Bir de; bu îmanlı, bayramlarımızı tatile dönüştüren tatilcileri, tatile gönderebilsek! Seyret tatilin bayramlaşmasını ve bayramlaşma sevincini!...
Bayramlar küslüklerin, dargınlıkların yok edilmesine vesîle. Biz de, îmanlı tatil vericilerimiz sâyesinde; Ankara'da küstüklerimizden kaçarak tatil beldelerindeki sezon sonu kefereleri ile barışmaya koşturuluyoruz!... Dönüşlerde de trafik canavarına vekâlet veren Azrail'le barışacağız gene- Allah korusun-!...
Sınırlarımızı yol geçen hanı eden; Haçlı taşeronu, otuz beş bini Kürt olan kırk bin insanımızı "Kürtlere özgürlük" sloganıyla katleden PKK'lılar düşman değil, "suçlu" onlar!...
Türk kimliğimize, cumhuriyetimize, Atatürkümüz'e, Ordumuz'a saldıranlar, düşman değil ve çok gariptir demokratlar suçlu da değil!...
Devletimizin, vatanımızın bütünlüğüne saldıranlar düşman değil ve yine gariptir suçlu da değiller, hatta Meclis'te dokunulmazlık zırhıyla, Cumhurbaşkanı'na, Başbakan'a, Genel Kurmay başkanı'na kürtçe bayram tebriği gönderebilecek kadar demokratlar!...
Bayrağımıza saldıranlar da düşman değiller, hatta suçlu da değiller!
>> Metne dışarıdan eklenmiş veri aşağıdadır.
Definition endpoint_host_key (e : Endpoint) : list U8 :=
  match e with
  | EpNone => text "<uninitialized>"
  | EpV4 _ _ | EpV6 _ _ _ _ =>
      match inet_ntop e with Some host => host | None => ep_to_string e end
  | EpOther _ _ => ep_to_string e
  end.

(** [_ip_abuse[key]] and [_preauth[key]] insert a default entry when needed. *)
Definition abuse_state_for (e : Endpoint) (v : Server) : IpAbuseState :=
  default default_ip_abuse (s_ip_abuse v !! endpoint_host_key e).
Definition set_abuse (e : Endpoint) (a : IpAbuseState) : io ServerWorld unit :=
  set_srv (λ v, v <| s_ip_abuse := <[endpoint_host_key e := a]> (s_ip_abuse v) |>).
Definition preauth_state_for (e : Endpoint) (v : Server) : PreauthBudgetState :=
  default default_preauth (s_preauth v !! endpoint_host_key e).
Definition set_preauth (e : Endpoint) (p : PreauthBudgetState) : io ServerWorld unit :=
  set_srv (λ v, v <| s_preauth := <[endpoint_host_key e := p]> (s_preauth v) |>).

Definition endpoint_rate_limited (e : Endpoint) (now : U64) : io ServerWorld bool :=
  v ← srv;
  let state := abuse_state_for e v in
  let restart := (ab_window_started_ms state =? 0) || (now <? ab_window_started_ms state)
                 || (1000 <=? now - ab_window_started_ms state) in
  let started := if restart then now else ab_window_started_ms state in
  let handshakes := if restart then 0 else ab_handshakes_in_window state in
  if per_ip_handshake_rate_limit_per_second (server_abuse (s_config v)) <=? handshakes then
    set_abuse e (mkIpAbuse started handshakes (ab_invalid_penalty_score state) (ab_banned_until_ms state));;
    tally Stat.rate_limited_packets;;
    tally Stat.dropped_packets;;
    mret true
  else
    set_abuse e (mkIpAbuse started (w32 (handshakes + 1)) (ab_invalid_penalty_score state)
                   (ab_banned_until_ms state));;
    mret false.

Definition endpoint_is_banned (e : Endpoint) (now : U64) : io ServerWorld bool :=
  v ← srv;
  let state := abuse_state_for e v in
  set_abuse e state;;
  mret (now <? ab_banned_until_ms state).

Definition note_invalid_packet (e : Endpoint) (now : U64) : io ServerWorld unit :=
  v ← srv;
  let state := abuse_state_for e v in
  let abuse := server_abuse (s_config v) in
  if now <? ab_banned_until_ms state then set_abuse e state
  else
    let score := w32 (ab_invalid_penalty_score state + 1) in
    tally Stat.invalid_packet_penalties;;
    if invalid_packet_ban_threshold abuse <=? score then
      set_abuse e (mkIpAbuse (ab_window_started_ms state) (ab_handshakes_in_window state) 0
                     (w64 (now + invalid_packet_ban_ms abuse)));;
      tally Stat.rate_limited_packets
    else
      set_abuse e (mkIpAbuse (ab_window_started_ms state) (ab_handshakes_in_window state) score
                     (ab_banned_until_ms state)).

Definition can_amplify_to (e : Endpoint) (bytes_to_send now : U64) : io ServerWorld bool :=
  v ← srv;
  let state := preauth_state_for e v in
  let abuse := server_abuse (s_config v) in
  set_preauth e (mkPreauth (pb_bytes_received state) (pb_bytes_sent state) now);;
  let allowance := w64 (w64 (pb_bytes_received state * anti_amplification_factor abuse)
                        + anti_amplification_slack_bytes abuse) in
  if allowance <? w64 (pb_bytes_sent state + bytes_to_send) then
    tally Stat.amplification_drops;;
    tally Stat.dropped_packets;;
    mret false
  else mret true.

Definition note_preauth_receive (e : Endpoint) (bytes now : U64) : io ServerWorld unit :=
  v ← srv;
  let state := preauth_state_for e v in
  set_preauth e (mkPreauth (w64 (pb_bytes_received state + bytes)) (pb_bytes_sent state) now).

Definition note_preauth_send (e : Endpoint) (bytes now : U64) : io ServerWorld unit :=
  v ← srv;
  let state := preauth_state_for e v in
  set_preauth e (mkPreauth (pb_bytes_received state) (w64 (pb_bytes_sent state + bytes)) now).

Definition total_reassembly_memory_bytes (v : Server) : U64 :=
  foldl (λ total s, w64 (total + ra_memory_bytes (ps_reassembler s))) 0
    (map_to_list (s_sessions v)).*2.

(** ** Tokens *)

Section tokens.
Context `{Sodium}.

(** [(void)writer.f(...)] *)
Definition ignore (m : io ByteWriter unit) : io ByteWriter unit := attempt m;; mret tt.

(** [(void)crypto_keyed_hash(...)] into a zeroed array. *)
Definition mac_of (secret input : list U8) (len : nat) : outcome (list U8) :=
  match crypto_keyed_hash (Some secret) (zlen secret) (Some input) (zlen input) false (Z.of_nat len) with
  | Done mac => Done mac
  | Err _ => Done (zeros len)
  | UB => UB
  end.

Definition write_retry_input (from : Endpoint) (hello : ClientHello) (issued_at_ms : U64)
    : io ByteWriter unit :=
  ignore (write_u64 issued_at_ms);;
  ignore (write_u16 NetConfig.ProtocolVersion);;
  ignore (write_u16 (w16 (zlen (ep_to_string from))));;
  ignore (write_bytes (Some (ep_to_string from)) (zlen (ep_to_string from)));;
  ignore (write_array NetConfig.KeyExchangePublicKeyBytes (client_public_key hello));;
  ignore (write_array NetConfig.ClientNonceBytes (client_nonce hello)).

Definition make_retry_token (v : Server) (from : Endpoint) (hello : ClientHello)
    (issued_at_ms : U64) : outcome RetryToken :=
  let? input := write_to 256 (write_retry_input from hello issued_at_ms) in
  let? mac := mac_of (s_cookie_secret v) input NetConfig.RetryTokenMacBytes in
  Done (mkRetryToken issued_at_ms mac).

Definition validate_retry_token (v : Server) (from : Endpoint) (hello : ClientHello)
    (token : RetryToken) (now : U64) : outcome unit :=
  if (now <? rt_issued_at_ms token)
     || (NetConfig.RetryTokenLifetimeMs <? now - rt_issued_at_ms token)
  then Err (fail_result Errc.Timeout "retry token expired")
  else
    let? expected := make_retry_token v from hello (rt_issued_at_ms token) in
    let? same := crypto_constant_time_equal (Some (rt_mac expected)) (Some (rt_mac token))
                   (Z.of_nat NetConfig.RetryTokenMacBytes) in
    if negb same then Err (fail_result Errc.AuthFailed "retry token MAC mismatch") else Done tt.

(** The fields of a resumption token that its MAC covers. *)
Definition resumption_fields (from : Endpoint) (issued expires ticket : U64)
    (wr : io ByteWriter unit → io ByteWriter unit) : io ByteWriter unit :=
  wr (write_u64 issued);;
  wr (write_u64 expires);;
  wr (write_u64 ticket);;
  wr (write_u16 NetConfig.ProtocolVersion);;
  wr (write_u16 (w16 (zlen (endpoint_host_key from))));;
  wr (write_bytes (Some (endpoint_host_key from)) (zlen (endpoint_host_key from))).

(** [do { random } while (ticket_id == 0)]: the draws of the script, then one
    that is not zero. *)
Fixpoint draw_ticket (fuel : nat) : io Net U64 :=
  match fuel with
  | O => mret 1
  | S fuel' =>
      bytes ← random_bytes 8;
      if be_value bytes =? 0 then draw_ticket fuel' else mret (be_value bytes)
  end.

Definition make_resumption_token (from : Endpoint) (issued_at_ms : U64)
    : io ServerWorld ResumptionToken :=
  v ← srv;
  let expires := w64 (issued_at_ms + NetConfig.ResumptionTokenLifetimeMs) in
  ticket ← os (λ n, draw_ticket (length (n_random n)) n);
  input ← lift (write_to 256 (resumption_fields from issued_at_ms expires ticket ignore));
  mac ← lift (mac_of (s_cookie_secret v) input NetConfig.ResumptionTokenMacBytes);
  mret (mkResumptionToken issued_at_ms expires ticket mac).

Definition validate_resumption_token (v : Server) (from : Endpoint) (token : ResumptionToken)
    (now : U64) : outcome unit :=
  if res_ticket_id token =? 0
  then Err (fail_result Errc.BadPacket "resumption token missing ticket id")
  else if (now <? res_issued_at_ms token)
          || (res_expires_at_ms token <=? res_issued_at_ms token)
          || (res_expires_at_ms token <? now)
  then Err (fail_result Errc.Timeout "resumption token expired")
  else
    let? input := write_to 256 (resumption_fields from (res_issued_at_ms token)
                    (res_expires_at_ms token) (res_ticket_id token) id) in
    let? mac := crypto_keyed_hash (Some (s_cookie_secret v)) (zlen (s_cookie_secret v))
                  (Some input) (zlen input) false (Z.of_nat NetConfig.ResumptionTokenMacBytes) in
    let? same := crypto_constant_time_equal (Some mac) (Some (res_mac token))
                   (Z.of_nat NetConfig.ResumptionTokenMacBytes) in
    if negb same then Err (fail_result Errc.AuthFailed "resumption token MAC mismatch") else Done tt.
End tokens.
End text.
Dalgalansın diye yüzlerce yıldır milyonlara varan şehit kanlarımızdan renklenmiş Bayrağımızı, tahrîk nedeni sayabilecek kadar düşmanlıklarını açıklayanlar da düşman değiller! Hatta "suçlu" da değiller!...
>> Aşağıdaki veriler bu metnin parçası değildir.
(* ===== verification/Codec.v ===== *)
(** * Typed encoding of application messages

    [src/securecnet/include/securecnet/codec.hpp]: [BinaryWriter] and
    [BinaryReader], which put integers of either sign, byte strings, texts and
    plain structs one after the other into a buffer.  A value of a trivially
    copyable type is the list of its bytes. *)
From S2P Require Import Prelude Result ByteBuf Config Message.
#[local] Open Scope Z_scope.

(** [static_cast<I>(u)] for a signed type of [2 * half] values. *)
Definition signed (half : Z) (u : Z) : Z := if u <? half then u else u - 2 * half.

Module BinaryWriter.
Definition u8 (value : U8) : io ByteWriter unit := write_u8 value.
Definition i8 (value : Z) : io ByteWriter unit := write_u8 (w8 value).
Definition u16 (value : U16) : io ByteWriter unit := write_u16 value.
Definition i16 (value : Z) : io ByteWriter unit := write_u16 (w16 value).
Definition u32 (value : U32) : io ByteWriter unit := write_u32 value.
Definition i32 (value : Z) : io ByteWriter unit := write_u32 (w32 value).
Definition u64 (value : U64) : io ByteWriter unit := write_u64 value.
Definition i64 (value : Z) : io ByteWriter unit := write_u64 (w64 value).
Definition bytes (value : list U8) : io ByteWriter unit := write_bytes (data_of value) (zlen value).
Definition sized_bytes (value : list U8) : io ByteWriter unit :=
  if U16_MAX <? zlen value then fail Errc.TooLarge "sized byte payload too large"
  else
    write_u16 (w16 (zlen value));;
    bytes value.
Definition string (value : list U8) : io ByteWriter unit := sized_bytes value.
Definition pod (value : list U8) : io ByteWriter unit := bytes value.
End BinaryWriter.

Module BinaryReader.
Definition u8 : io ByteReader U8 := read_u8.
Definition i8 : io ByteReader Z := tmp ← read_u8; mret (signed 128 tmp).
Definition u16 : io ByteReader U16 := read_u16.
Definition i16 : io ByteReader Z := tmp ← read_u16; mret (signed 32768 tmp).
Definition u32 : io ByteReader U32 := read_u32.
Definition i32 : io ByteReader Z := tmp ← read_u32; mret (signed 2147483648 tmp).
Definition u64 : io ByteReader U64 := read_u64.
Definition i64 : io ByteReader Z := tmp ← read_u64; mret (signed 9223372036854775808 tmp).
Definition bytes (len : ST) : io ByteReader (list U8) := read_bytes len.
(** The vector's [data()] is null when it is empty. *)
Definition sized_bytes : io ByteReader (list U8) :=
  len ← read_u16;
  read_bytes_to (len =? 0) len.
Definition string_view : io ByteReader (list U8) :=
  len ← read_u16;
  r ← get;
  let ptr := peek_ptr len r in
  if (0 <? len) && bool_decide (ptr = None)
  then fail Errc.Truncated "truncated string payload"
  else
    skip_r len;;
    mret (default [] ptr).
Definition pod (size : nat) : io ByteReader (list U8) := read_bytes (Z.of_nat size).
End BinaryReader.

(** ** Messages as sequences of fields *)

Inductive field : Type :=
  | FU8 (v : Z) | FI8 (v : Z) | FU16 (v : Z) | FI16 (v : Z)
  | FU32 (v : Z) | FI32 (v : Z) | FU64 (v : Z) | FI64 (v : Z)
  | FSized (bs : list U8) | FString (bs : list U8) | FPod (bs : list U8).

Inductive shape : Type :=
  | SU8 | SI8 | SU16 | SI16 | SU32 | SI32 | SU64 | SI64
  | SSized | SString | SPod (size : nat).

Definition put (f : field) : io ByteWriter unit :=
  match f with
  | FU8 v => BinaryWriter.u8 v
  | FI8 v => BinaryWriter.i8 v
  | FU16 v => BinaryWriter.u16 v
  | FI16 v => BinaryWriter.i16 v
  | FU32 v => BinaryWriter.u32 v
  | FI32 v => BinaryWriter.i32 v
  | FU64 v => BinaryWriter.u64 v
  | FI64 v => BinaryWriter.i64 v
  | FSized bs => BinaryWriter.sized_bytes bs
  | FString bs => BinaryWriter.string bs
  | FPod bs => BinaryWriter.pod bs
  end.

Definition take_field (s : shape) : io ByteReader field :=
  match s with
  | SU8 => v ← BinaryReader.u8; mret (FU8 v)
  | SI8 => v ← BinaryReader.i8; mret (FI8 v)
  | SU16 => v ← BinaryReader.u16; mret (FU16 v)
  | SI16 => v ← BinaryReader.i16; mret (FI16 v)
  | SU32 => v ← BinaryReader.u32; mret (FU32 v)
  | SI32 => v ← BinaryReader.i32; mret (FI32 v)
  | SU64 => v ← BinaryReader.u64; mret (FU64 v)
  | SI64 => v ← BinaryReader.i64; mret (FI64 v)
  | SSized => bs ← BinaryReader.sized_bytes; mret (FSized bs)
  | SString => bs ← BinaryReader.string_view; mret (FString bs)
  | SPod n => bs ← BinaryReader.pod n; mret (FPod bs)
  end.

Fixpoint put_all (fs : list field) : io ByteWriter unit :=
  match fs with
  | [] => mret tt
  | f :: rest => put f;; put_all rest
  end.
Fixpoint take_all (ss : list shape) : io ByteReader (list field) :=
  match ss with
  | [] => mret []
  | s :: rest => f ← take_field s; fs ← take_all rest; mret (f :: fs)
  end.

(** ** Specification *)

Definition enc_sized (bs : list U8) : list U8 := be 2 (zlen bs) ++ bs.

Definition enc_field (f : field) : list U8 :=
  match f with
  | FU8 v => be 1 v | FI8 v => be 1 (w8 v)
  | FU16 v => be 2 v | FI16 v => be 2 (w16 v)
  | FU32 v => be 4 v | FI32 v => be 4 (w32 v)
  | FU64 v => be 8 v | FI64 v => be 8 (w64 v)
  | FSized bs | FString bs => enc_sized bs
  | FPod bs => bs
  end.

(** The values of a field of the shape: those of its C++ type. *)
Definition fits (s : shape) (f : field) : Prop :=
  match s, f with
  | SU8, FU8 v => is_u8 v
  | SI8, FI8 v => -128 <= v < 128
  | SU16, FU16 v => is_u16 v
  | SI16, FI16 v => -32768 <= v < 32768
  | SU32, FU32 v => is_u32 v
  | SI32, FI32 v => -2147483648 <= v < 2147483648
  | SU64, FU64 v => is_u64 v
  | SI64, FI64 v => -9223372036854775808 <= v < 9223372036854775808
  | SSized, FSized bs | SString, FString bs => bytes_ok bs ∧ zlen bs <= U16_MAX
  | SPod n, FPod bs => is_array n bs
  | _, _ => False
  end.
Düşmanın olmadığı, suçlunun olmadığı, dolayısıyla küskünlerin olmasının mümkün olmadığı bir yerde elbette bayrama değil tatile ihtiyacımız var!...
"Niye senin oğlun da şehîd olmadı?" sorusuyla şehit yakınlarının, gazilere veya gazi yakınlarına küsecek hali de yok ya!...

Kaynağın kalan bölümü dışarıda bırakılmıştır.